長いようで短かった夏休みが終わってしまった。田中と2人、教室の窓から空を見て黄昏る。
今年の夏休みは田中達と海水浴や山登り、花火など様々なイベントを楽しんだ。これこそが高校生だよな〜、と思った瞬間に夏休みが終わってしまい、気持ちが追いつかない。夏休みと一緒にやる気も置いてきてしまったみたいに、教室中が陰気に満ちている。
「おいおいお前ら暗すぎだろー」
「だってー」
ヨシムーが教室に入って、生徒達を一瞥して鼻で笑った。いや、鼻で笑うってひどいな……。

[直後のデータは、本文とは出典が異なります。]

(** The [Controller] interface, as far as other components call it. *)
Record Controller := mkController {
  ctl_ListServices : list KService;
  ctl_GetService : MeshService -> option KService;
  ctl_GetNamespace : string -> option KNamespace;
  ctl_GetEndpoints : MeshService -> option KEndpoints * option string
}.

(** ** [util.go] *)

Definition SetTrustDomain (trustDomain domain : string) : string :=
  if String.eqb domain "" then trustDomain else domain.

(** The loop over the segments of the trust domain. *)
Fixpoint trust_domain_hosts (hostname : string) (port : Z) (segs : list string) : list string :=
  match segs with
  | [] => []
  | seg :: segs' =>
      if String.eqb seg "" then trust_domain_hosts hostname port segs'
      else
        let hostname' := hostname +:+ "." +:+ seg in
        hostname' :: (hostname' +:+ ":" +:+ fmt_d port)
        :: trust_domain_hosts hostname' port segs'
  end.

Definition GetHostnamesForService (trustDomain : string) (svc : MeshService)
    (localNamespace : bool) : list string :=
  let name := ms_Name svc in
  let ns := ms_Namespace svc in
  let port := ms_Port svc in
  (if localNamespace then [name; name +:+ ":" +:+ fmt_d port] else [])
  ++ [ name +:+ "." +:+ ns;
       name +:+ "." +:+ ns +:+ ":" +:+ fmt_d port;
       name +:+ "." +:+ ns +:+ ".svc";
       name +:+ "." +:+ ns +:+ ".svc:" +:+ fmt_d port ]
  ++ trust_domain_hosts (name +:+ "." +:+ ns +:+ ".svc") port (Split trustDomain ".").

みんな、夏休みが終わって悲しいという理由だけでこんなにテンションが落ちているわけではない。夏休みが終わるということは着々と受験が近づいてきているということでもあるのだ。
「そりゃ、夏休みが終わったら受験まであっちゅうまだけどな」
言葉にして言われたことでさらに教室の空気が重くなった。ここで話を終わらせたら俺たちはヨシムーを鬼だと思ったんだろうが、担任の先生が本当は生徒思いな先生だということをみんな知っている。

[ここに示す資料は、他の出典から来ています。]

(* ===== verification/Policy.v ===== *)
(** * Traffic policies ([pkg/ecnet/service/policy])

    A slice or map field that [reflect.DeepEqual] compares is an [option]:
    nil and empty are different there. *)

From Stdlib Require Import String.
From S2P Require Import Prelude GoStrings MapSet Constants MeshService.

Inductive PathMatchType := PathMatchRegex | PathMatchExact | PathMatchPrefix.

#[global] Instance PathMatchType_eq_dec : EqDecision PathMatchType.
Proof. solve_decision. Defined.

Record HTTPRouteMatch := mkHTTPRouteMatch {
  hrm_Path : string;
  hrm_PathMatchType : PathMatchType;
  hrm_Methods : option (list string);
  hrm_Headers : option (gmap string string)
}.

#[global] Instance HTTPRouteMatch_eq_dec : EqDecision HTTPRouteMatch.
Proof. solve_decision. Defined.

(** [WildCardRouteMatch]: any path, any method, no header. *)
Definition WildCardRouteMatch : HTTPRouteMatch :=
  mkHTTPRouteMatch RegexMatchAll PathMatchRegex (Some [WildcardHTTPMethod]) None.

Record HTTPRouteMatchWithWeightedClusters := mkHTTPRouteMatchWithWeightedClusters {
  hrw_UpstreamClusters : list WeightedCluster;
  hrw_RouteMatches : list HTTPRouteMatch;
  hrw_HasSplitMatches : bool
}.

Record MeshClusterConfig := mkMeshClusterConfig {
  mcc_Name : string;
  mcc_Service : MeshService;
  mcc_Address : string;
  mcc_Port : Z
}.

Record TrafficMatch := mkTrafficMatch {
  tm_DestinationPort : Z;
  tm_DestinationProtocol : string;
  tm_ServerNames : list string;
  tm_Cluster : string;
  tm_Name : string;
  tm_WeightedClusters : list WeightedCluster
}.

(** A plugin; the priority is in the units of [PluginChainSpec]. *)
Record Plugin := mkPlugin {
  plugin_Name : string;
  plugin_Priority : Z;
  plugin_Script : string;
  plugin_BuildIn : bool
}.

Section Routes.
Context `{!MapSet WeightedCluster}.

Record RouteWeightedClusters := mkRouteWeightedClusters {
  rwc_HTTPRouteMatch : HTTPRouteMatch;
  rwc_WeightedClusters : mset WeightedCluster
}.

Record OutboundTrafficPolicy := mkOutboundTrafficPolicy {
  otp_Name : string;
  otp_Hostnames : list string;
  otp_Routes : list RouteWeightedClusters
}.

Record OutboundMeshTrafficPolicy := mkOutboundMeshTrafficPolicy {
  omtp_TrafficMatches : list TrafficMatch;
  omtp_HTTPRouteConfigsPerPort : gmap Z (list OutboundTrafficPolicy);
  omtp_ClustersConfigs : list MeshClusterConfig;
  omtp_ServicesResolvableSet : gmap string (list string)
}.

Definition NewOutboundTrafficPolicy (name : string) (hostnames : list string)
  : OutboundTrafficPolicy := mkOutboundTrafficPolicy name hostnames [].

(** The sum is a Go [int]. *)
Definition TotalClustersWeight (rwc : RouteWeightedClusters) : Z :=
  foldl (fun totalWeight cluster => sint 64 (totalWeight + wc_Weight cluster)) 0
    (Iter (rwc_WeightedClusters rwc)).

(** [AddRoute] updates the policy in place and returns an error or nil; the
    [%v] renderings of the two routes are left out of the error text. *)
Definition AddRoute (out : OutboundTrafficPolicy) (httpRouteMatch : HTTPRouteMatch)
    (weightedClusters : list WeightedCluster) : OutboundTrafficPolicy * option string :=
  let wc := set_of weightedClusters in
  match first_some
          (fun existingRoute =>
             if bool_decide (rwc_HTTPRouteMatch existingRoute = httpRouteMatch)
             then Some existingRoute else None) (otp_Routes out) with
  | Some existingRoute =>
      if Equal (rwc_WeightedClusters existingRoute) wc then (out, None)
      else (out, Some ("Route for HTTP Route Match: already exists for outbound traffic policy: "
                       +:+ otp_Name out))
  | None =>
      (mkOutboundTrafficPolicy (otp_Name out) (otp_Hostnames out)
         (otp_Routes out ++ [mkRouteWeightedClusters httpRouteMatch wc]), None)
  end.

(** ** Lemmas *)

Lemma foldr_add_start (l : list Z) z a : foldr Z.add (z + a) l = a + foldr Z.add z l.
Proof. induction l as [|x l IH]; simpl; lia. Qed.

Lemma sum_wraps l z :
  foldl (fun t (c : WeightedCluster) => sint 64 (t + wc_Weight c)) (sint 64 z) l =
  sint 64 (foldr Z.add z (wc_Weight <$> l)).
Proof.
  revert z. induction l as [|c l IH]; intros z; [done|]. simpl.
  rewrite sint_add_l by lia. rewrite IH. f_equal. apply foldr_add_start.
Qed.

Lemma foldr_add_perm (l1 l2 : list Z) z : l1 ≡ₚ l2 -> foldr Z.add z l1 = foldr Z.add z l2.
Proof. induction 1; simpl; lia. Qed.

(** The total weight is the sum of the weights, wrapped to 64 bits, in
    whatever order the set is iterated. *)
Theorem TotalClustersWeight_sum (rwc : RouteWeightedClusters) (l : list WeightedCluster) :
  Iter (rwc_WeightedClusters rwc) ≡ₚ l ->
  TotalClustersWeight rwc = sint 64 (foldr Z.add 0 (wc_Weight <$> l)).
Proof.
  intros Hl. unfold TotalClustersWeight. change 0 with (sint 64 0) at 1.
  rewrite sum_wraps. f_equal. apply foldr_add_perm. by rewrite Hl.
Qed.

(** No two routes of a policy have the same match. *)
Definition routes_distinct (out : OutboundTrafficPolicy) : Prop :=
  NoDup (rwc_HTTPRouteMatch <$> otp_Routes out).

(** [AddRoute] keeps the matches of a policy distinct. It adds the route
    exactly when the match is new; for a match already there it fails
    exactly when the clusters differ; it never changes a route. *)
Theorem AddRoute_spec (out : OutboundTrafficPolicy) (m : HTTPRouteMatch)
    (clusters : list WeightedCluster) :
  routes_distinct out ->
  let '(out', err) := AddRoute out m clusters in
  routes_distinct out' /\
  (forall r, r ∈ otp_Routes out -> rwc_HTTPRouteMatch r = m ->
     out' = out /\
     (err = None <-> forall c, c ∈ Iter (rwc_WeightedClusters r) <-> c ∈ clusters)) /\
  (m ∉ rwc_HTTPRouteMatch <$> otp_Routes out ->
     err = None /\ otp_Name out' = otp_Name out /\ otp_Hostnames out' = otp_Hostnames out /\
     otp_Routes out' = otp_Routes out ++ [mkRouteWeightedClusters m (set_of clusters)]).
Proof.
  intros Hd. unfold AddRoute.
  match goal with |- context [first_some ?f ?l] => destruct (first_some f l) as [r0|] eqn:E end.
  - apply first_some_Some in E as (pre & r & post & Hr & Hf & _).
    case_bool_decide as Hm; [|done]. injection Hf as <-.
    assert (r ∈ otp_Routes out) as Hin by (rewrite Hr; set_solver).
    assert (forall r', r' ∈ otp_Routes out -> rwc_HTTPRouteMatch r' = m -> r' = r) as Huniq.
    { intros r' Hr' Hm'. unfold routes_distinct in Hd. clear Hr.
      induction (otp_Routes out) as [|x l IH]; [by apply not_elem_of_nil in Hin|].
      rewrite fmap_cons in Hd. apply NoDup_cons in Hd as [Hx Hd].
      apply elem_of_cons in Hin as [->|Hin], Hr' as [->|Hr']; [done| | |by apply IH].
      - destruct Hx. rewrite Hm, <- Hm'. by apply list_elem_of_fmap_2.
      - destruct Hx. rewrite Hm', <- Hm. by apply list_elem_of_fmap_2. }
    assert (Equal (rwc_WeightedClusters r) (set_of clusters) = true <->
            forall c, c ∈ Iter (rwc_WeightedClusters r) <-> c ∈ clusters) as Heq.
    { rewrite equal_spec. by setoid_rewrite elem_of_set_of. }
    destruct (Equal (rwc_WeightedClusters r) (set_of clusters)).
    all: split; [done|]; split;
      [intros r' Hr' Hm'; rewrite (Huniq r' Hr' Hm'); naive_solver|].
    all: intros Hn; destruct Hn; rewrite <- Hm; by apply list_elem_of_fmap_2.
  - apply first_some_None in E. rewrite Forall_forall in E. simpl.
    assert (m ∉ rwc_HTTPRouteMatch <$> otp_Routes out) as Hn.
    { intros (r & -> & Hr)%list_elem_of_fmap. specialize (E r Hr). by case_bool_decide. }
    split; [|split; [|done]].
    + unfold routes_distinct. simpl. rewrite fmap_app. apply NoDup_app. split; [done|].
      split; [|apply NoDup_singleton]. intros x Hx ->%list_elem_of_singleton. done.
    + intros r Hr <-. destruct Hn. by apply list_elem_of_fmap_2.
Qed.

End Routes.

Lemma AddRoute_spec_witness :
  (AddRoute (MapSet0:=gset_MapSet)
     (NewOutboundTrafficPolicy "web.default.svc.cluster.local" []) WildCardRouteMatch
     [mkWeightedCluster "default/web|8080" 100]).2 = None.
Proof.
  destruct (AddRoute (MapSet0:=gset_MapSet)
     (NewOutboundTrafficPolicy "web.default.svc.cluster.local" []) WildCardRouteMatch
     [mkWeightedCluster "default/web|8080" 100]) as [out' err] eqn:E.
  pose proof (AddRoute_spec (MapSet0:=gset_MapSet)
     (NewOutboundTrafficPolicy "web.default.svc.cluster.local" []) WildCardRouteMatch
     [mkWeightedCluster "default/web|8080" 100] (NoDup_nil_2)) as H.
  rewrite E in H. apply H. apply not_elem_of_nil.
Defined.

Lemma TotalClustersWeight_sum_witness :
  TotalClustersWeight (MapSet0:=gset_MapSet)
    (mkRouteWeightedClusters (MapSet0:=gset_MapSet) WildCardRouteMatch
       (set_of (MapSet0:=gset_MapSet) [mkWeightedCluster "a" 70; mkWeightedCluster "b" 30])) = 100.
Proof.
  rewrite (TotalClustersWeight_sum (MapSet0:=gset_MapSet) _
             [mkWeightedCluster "a" 70; mkWeightedCluster "b" 30]); [reflexivity|].
  apply NoDup_Permutation; [apply NoDup_elements|by apply (bool_decide_unpack _)|].
  intros x. apply (elem_of_set_of (MapSet0:=gset_MapSet)).
Defined.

「それでもお前らにはまだ楽しい楽しい祭りが残ってんだろ?」
「祭り……」
「体育祭!」
「文化祭!」
みるみるうちにテンションが上がっていき、教室が活気に満ちた。まるで水を得た魚。
「それが終わったら受験しかねぇけどな」
「なんだよー!」
「それ今言わなくてもいいでしょー!」
上げて落とすなぁ。ここまでが俺たちと先生の定番の流れみたいなもんだが、これもあと半年ほどで終わると思うと寂しいものがある。
「そんじゃ、明日の体育祭、明後日からの文化祭、どっちもほどほどに頑張れよなー」
考えないようにしていたが、いよいよ明日に迫ってきてしまった。俺の天敵、体育祭!
去年の体育祭はもう、思い出したくもない。それほどに足を引っ張ってしまった自覚はある。みんな優しいから責めずに慰めてくれたが、その優しさが逆に辛かった。……ので!今回こそは足を引っ張らないように、みんなから「ドンマイ」を言われないように頑張るぞ!
……………………高校生活最後の体育祭は、泣きたくなるくらいに「ドンマイ」をみんなから言われたことだけをここに記しておく。